Según la ley, el Servicio de Información Federal (BND), más conocido en el país como la 'CIA alemana', tiene como misión recoger información más allá de las fronteras alemanas. Pero desde ayer, el BND se encuentra en el centro de la polémica a causa de un informe realizado por un ex juez del Tribunal Supremo, donde se revela que los espías alemanes vigilaron durante años, y a gran escala, a un selecto grupo de periodistas germanos con el objetivo de desenmascarar a un informante dentro de sus propias filas.

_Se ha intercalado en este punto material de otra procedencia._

(* ===== verification/BotProperties.v ===== *)
(** * What [BotApp] guarantees for one event and across attempts

    The properties of [process_event], read off the rules of [BotRules.v], for every
    environment: whatever the store, Webex, Codex and the other services answer. *)

From S2P Require Import Prelude Text Paths ConfigCommands Config Webex Policy Markers Jenkins Replies Threads WebexCalls Effects Programs BotApp BotRules.

Local Open Scope N_scope.

Section bot_properties.
Context `{StateStore} `{BotLibraries} `{JsonText} `{DateTimeOps}.
Context (config : BotConfig) (self : option str).

Lemma runs_bound h : guarded (allowed config self) h -> (length (runs h) <= 1)%nat.
Proof.
  induction h as [|[c ans] h IH]; cbn [guarded ev_call]; [cbn; lia|]. intros [Ha Hg].
  destruct c; try (by apply IH). destruct Ha as (_ & _ & Hr & _).
  change (runs _) with (message_id :: runs h). rewrite Hr. cbn. lia.
Qed.

Lemma replies_bound h :
  guarded (allowed config self) h -> (length (List.filter (fun p => bool_decide (is_Some (cm_parent_id p))) (posts h)) <= 1)%nat.
Proof.
  induction h as [|[c ans] h IH]; cbn [guarded ev_call]; [cbn; lia|]. intros [Ha Hg].
  destruct c as [| | | | | | |request| | | | | | | |]; try (by apply IH). destruct Ha as (_ & _ & Hr).
  change (posts _) with (request :: posts h). cbn [List.filter]. case_bool_decide as Hp; [|by apply IH].
  destruct Hr as [(i & m & room & parent & txt & _ & _ & _ & _ & Hr)|(i & m & p & room & s & -> & _)].
  - assert (List.filter (fun p => bool_decide (is_Some (cm_parent_id p))) (posts h) = []) as ->; [|done].
    clear IH. induction Hr as [|q l Hq _ IHl]; [done|]. cbn [List.filter]. by rewrite Hq, IHl.
  - by destruct Hp.
Qed.

(** C2: every attempt ends exactly once, in step with the answer to the sidecar: when an
    attempt was started, exactly one [mark_processed] or [defer_attempt] is called, on that
    attempt; a success (or a failure of the store itself) goes with [mark_processed], and a
    [503] with [defer_attempt] for the very delay the answer asks for. Without an attempt
    nothing is closed, posted or run. *)
Theorem attempt_closed_once (env : environment) (e : SidecarEvent) :
  let '(h, r) := handle config self env e in
  (exists a, started h a /\ closed a h (err_of r))
  \/ ((forall a, ~ started h a) /\ closers h = [] /\ posts h = [] /\ runs h = []).
Proof. pose proof (handle_rules config self env e) as [_ Hr]. by destruct (handle config self env e). Qed.

(** C3: no message is ever posted to a read-only source room, whatever the services
    answer and wherever the handler is interrupted. *)
Theorem read_only_rooms_untouched (env : environment) (e : SidecarEvent) (request : CreateMessage) (ans : answer (PostMessage request)) :
  Ev (PostMessage request) ans ∈ (handle config self env e).1 ->
  exists room, cm_room_id request = Some room /\ room_is_read_only_source config room = false.
Proof.
  intros (h & _ & Hro & _ & Ha)%handle_in.
  assert (exists room, cm_room_id request = Some room) as (room & Hroom).
  { destruct Ha as [(i & m & room & parent & txt & -> & _)|(i & m & p & room & s & -> & _)]; by eexists. }
  exists room. split; [done|]. by apply Hro.
Qed.

(** C4: Codex runs at most once per event, only for the message Webex returned for it,
    which is not the bot's own, with the Codex configuration of a configured room, and only
    when that room's policy authorizes the sender and the message addresses the bot the way
    the room asks for, or it is an authorized follow-up; and only after a search found no
    earlier reply. *)
Theorem codex_run_authorized (env : environment) (e : SidecarEvent) cx prompt i ws (ans : answer (RunWithWorkspace cx prompt i ws)) :
  let h := (handle config self env e).1 in
  Ev (RunWithWorkspace cx prompt i ws) ans ∈ h ->
  (length (runs h) <= 1)%nat
  /\ (exists m policy, hydrated self h i m /\ may_run config self policy m /\ cx = codex_for_policy config policy)
  /\ (exists room parent, searched self h room (Some parent) (reply_marker i)).
Proof.
  intros h Hin. split; [apply runs_bound, handle_rules|].
  destruct (handle_in config self env e _ Hin) as (h' & Hext & Ha).
  assert (extends h' h) as He by (eapply extends_trans; [apply extends_cons, extends_refl|exact Hext]).
  destruct Ha as ((m & policy & Hh & Hm & Hc) & (room & parent & Hs) & _). split.
  - exists m, policy. split_and!; [by eapply hydrated_extends|done|done].
  - exists room, parent. by eapply searched_extends.
Qed.

(** C5: every message the bot posts is accounted for: it is the marked answer to the event's
    message, in a thread where a search found no earlier answer, caused by someone entitled
    to a run or an admin command, or the marked copy of the message for the output room of
    its policy, when no copy that can be answered was found; and at most one answer is
    posted per event. *)
Theorem posts_accounted (env : environment) (e : SidecarEvent) (request : CreateMessage) (ans : answer (PostMessage request)) :
  let h := (handle config self env e).1 in
  Ev (PostMessage request) ans ∈ h ->
  (length (List.filter (fun p => bool_decide (is_Some (cm_parent_id p))) (posts h)) <= 1)%nat
  /\ exists before, extends (Ev (PostMessage request) ans :: before) h
       /\ (reply_allowed config self before request \/ forward_allowed config self before request).
Proof.
  intros h Hin. split; [apply replies_bound, handle_rules|].
  destruct (handle_in config self env e _ Hin) as (h' & Hext & _ & _ & Ha). by exists h'.
Qed.

(** a configuration pull is only enqueued for the admin room's [/config pull]: a
    top-level message there, not the bot's own, from an allowed sender, with that command
    allowed. *)
Theorem pull_only_for_admins (env : environment) (e : SidecarEvent) i (ans : answer (EnqueuePull i)) :
  let h := (handle config self env e).1 in
  Ev (EnqueuePull i) ans ∈ h -> exists m, hydrated self h i m /\ may_command config m Pull.
Proof.
  intros h Hin. destruct (handle_in config self env e _ Hin) as (h' & Hext & m & Hh & Hm).
  exists m. split; [|done]. eapply hydrated_extends; [exact Hh|].
  eapply extends_trans; [apply extends_cons, extends_refl|exact Hext].
Qed.

End bot_properties.

(** ** A concrete run *)

#[local] Instance sample_store : StateStore := {| AttemptLease := N |}.
#[local] Instance sample_libraries : BotLibraries := {|
  show_webex_error _ := lit "error";
  message_from_value v := match json_get (lit "id") v ≫= json_as_str with
                          | Some i => Ok (mkMessage (Some i) None None None None None None None [] None)
                          | None => Err (lit "no id")
                          end
|}.
#[local] Instance sample_json_text : JsonText := fun _ => None.
#[local] Existing Instance sample_clock.

Definition sample_event : SidecarEvent :=
  mkSidecarEvent 1 (lit "messages") (lit "created") None (JObject [(lit "id", JString (lit "M1"))]).

Definition sample_source_message : Message :=
  mkMessage (Some (lit "M1")) (Some (lit "source-room")) None (Some (lit "user")) None (Some (lit "build broke"))
    None None [] None.

Definition sample_bundle : JenkinsPrefetchedContext :=
  mkJenkinsPrefetchedContext (lit "data") (lit "/srv/a") [lit "https://host/job/a/1/console"] ∅.

(** A cooperative environment: the message exists, no reply does, every call succeeds. *)
Definition sample_environment (source : Message) : environment := fun _ c =>
  match c return answer c with
  | BeginAttempt _ _ => Ok (Started 7)
  | MarkProcessed _ => Ok tt
  | DeferAttempt _ _ => Ok tt
  | GetEventMessage _ _ => Ok source
  | Sleep _ => tt
  | GetMessage _ => Err TimedOut
  | ListThreadMessages _ _ _ => Ok []
  | PostMessage _ => Ok (mkMessage (Some (lit "posted")) None None None None None None None [] None)
  | FindMessageByMarker _ _ _ _ _ => Ok None
  | ConfigStatus => Err (lit "none")
  | EnqueuePull _ => Ok (lit "action-1")
  | JenkinsContextPrompt _ _ _ _ => Ok (Some sample_bundle)
  | RunWithWorkspace _ _ _ _ => Ok (lit "text")
  | EvidenceFiles => sample_evidence_ops
  | CleanupArtifacts _ => Ok tt
  | Now => None
  end.

Definition sample_run := handle sample_bot (Some (lit "bot-person")) (sample_environment sample_source_message) sample_event.

(** The first event of a trace that satisfies a test. *)
Lemma in_first {A} (f : A -> bool) (l : list A) x : List.find f l = Some x -> x ∈ l.
Proof. intros Hf. apply List.find_some in Hf as [Hin _]. by apply list_elem_of_In. Qed.

Definition is_post (e : event) : bool := match ev_call e with PostMessage _ => true | _ => false end.
Definition is_run (e : event) : bool := match ev_call e with RunWithWorkspace _ _ _ _ => true | _ => false end.
Definition is_pull (e : event) : bool := match ev_call e with EnqueuePull _ => true | _ => false end.

Definition sample_posted : CreateMessage := default (mkCreateMessage None None None) (head (posts sample_run.1)).

Lemma read_only_rooms_untouched_witness :
  exists room, cm_room_id sample_posted = Some room /\ room_is_read_only_source sample_bot room = false.
Proof.
  eapply (read_only_rooms_untouched sample_bot (Some (lit "bot-person")) (sample_environment sample_source_message) sample_event).
  apply (in_first is_post). vm_compute. reflexivity.
Defined.

Lemma codex_run_authorized_witness : (length (runs sample_run.1) <= 1)%nat /\ runs sample_run.1 = [lit "M1"].
Proof.
  split; [|by vm_compute].
  eapply (codex_run_authorized sample_bot (Some (lit "bot-person")) (sample_environment sample_source_message) sample_event).
  apply (in_first is_run). vm_compute. reflexivity.
Defined.

Lemma posts_accounted_witness :
  (length (List.filter (fun p => bool_decide (is_Some (cm_parent_id p))) (posts sample_run.1)) <= 1)%nat
  /\ length (posts sample_run.1) = 2%nat.
Proof.
  split; [|by vm_compute].
  eapply (posts_accounted sample_bot (Some (lit "bot-person")) (sample_environment sample_source_message) sample_event).
  apply (in_first is_post). vm_compute. reflexivity.
Defined.

Definition sample_pull_message : Message :=
  mkMessage (Some (lit "M1")) (Some (lit "admin-room")) None (Some (lit "person-1")) None (Some (lit "/config pull"))
    None None [] None.

Lemma pull_only_for_admins_witness : exists m, may_command sample_bot m Pull.
Proof.
  destruct (pull_only_for_admins sample_bot (Some (lit "bot-person")) (sample_environment sample_pull_message) sample_event
    (lit "M1") (Ok (lit "action-1"))) as (m & _ & Hm).
  - apply (in_first is_pull). vm_compute. reflexivity.
  - exists m. exact Hm.
Defined.

(** Webex when every post succeeds: the messages after a trace, if no search missed one. *)
Fixpoint replay (h : list event) : option (list CreateMessage) :=
  match h with
  | [] => Some []
  | Ev c _ :: h' =>
      w ← replay h';
      match c with
      | PostMessage request => Some (w ++ [request])
      | FindMessageByMarker room (Some parent) marker _ _ =>
          if all (fun p => negb (bool_decide (cm_room_id p = Some room) && bool_decide (cm_parent_id p = Some parent)
                                 && contains marker (default [] (cm_markdown p)))) w
          then Some w else None
      | _ => Some w
      end
  end.

Lemma replay_sound i h w : replay h = Some w -> trace_world i [] h w.
Proof.
  revert w. induction h as [|[c ans] h IH]; intros w; [intros [= <-]; constructor|].
  cbn [replay]. intros (w0 & Hw0%IH & Hw)%bind_Some.
  apply (world_event _ _ h w0 [] _ w); [done|done|]. rewrite app_nil_r.
  destruct c as [| | | | | | | |room [parent|] marker s pages| | | | | | |]; try (injection Hw as <-; first [done | by left]).
  destruct (all _ w0) eqn:E; [|done]. injection Hw as <-. split; [done|]. intros _.
  apply all_true in E. eapply Forall_impl; [exact E|]. intros p Hp Hr Hpar. cbv beta in Hp.
  rewrite !bool_decide_eq_true_2 in Hp by done. by apply negb_true_iff in Hp.
Qed.

(** The sample run as a history of Webex: a forwarded copy, then the answer in its thread. *)
Lemma sample_history : attempted sample_bot (Some (lit "bot-person")) (lit "M1") (reverse (posts sample_run.1)).
Proof.
  apply (attempted_again _ _ _ [] (sample_environment sample_source_message) sample_event sample_run.1).
  - by apply attempted_none.
  - apply extends_refl.
  - unfold begun. eexists. split; [apply (in_first (fun e => match ev_call e with BeginAttempt _ _ => true | _ => false end));
      vm_compute; reflexivity|]. by eexists.
  - apply replay_sound. vm_compute. reflexivity.
Qed.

El informe elaborado por el juez Gerhard Schäfer y que fue entregado a la Comisión de Control parlamentario, revela también que el BND compró los servicios de cinco periodistas para que espiaran a sus compañeros. Uno de ellos, un ex redactor de la revista 'Focus' recibió la suma de 600.000 euros por su trabajo. Según el informe, los periodistas espías, fueron reclutados por el BND y algunos se ofrecieron voluntariamente para el trabajo.
La existencia del informe fue revelado por el periódico 'Süddeutsche Zeitung', uno de los que fue sometido a la vigilancia del BND. Los medios más vigilados por el espionaje alemán fueron la revista 'Der Spiegel', 'Stern' y 'Focus', pero también el periódico regional 'Sudwest Presse'.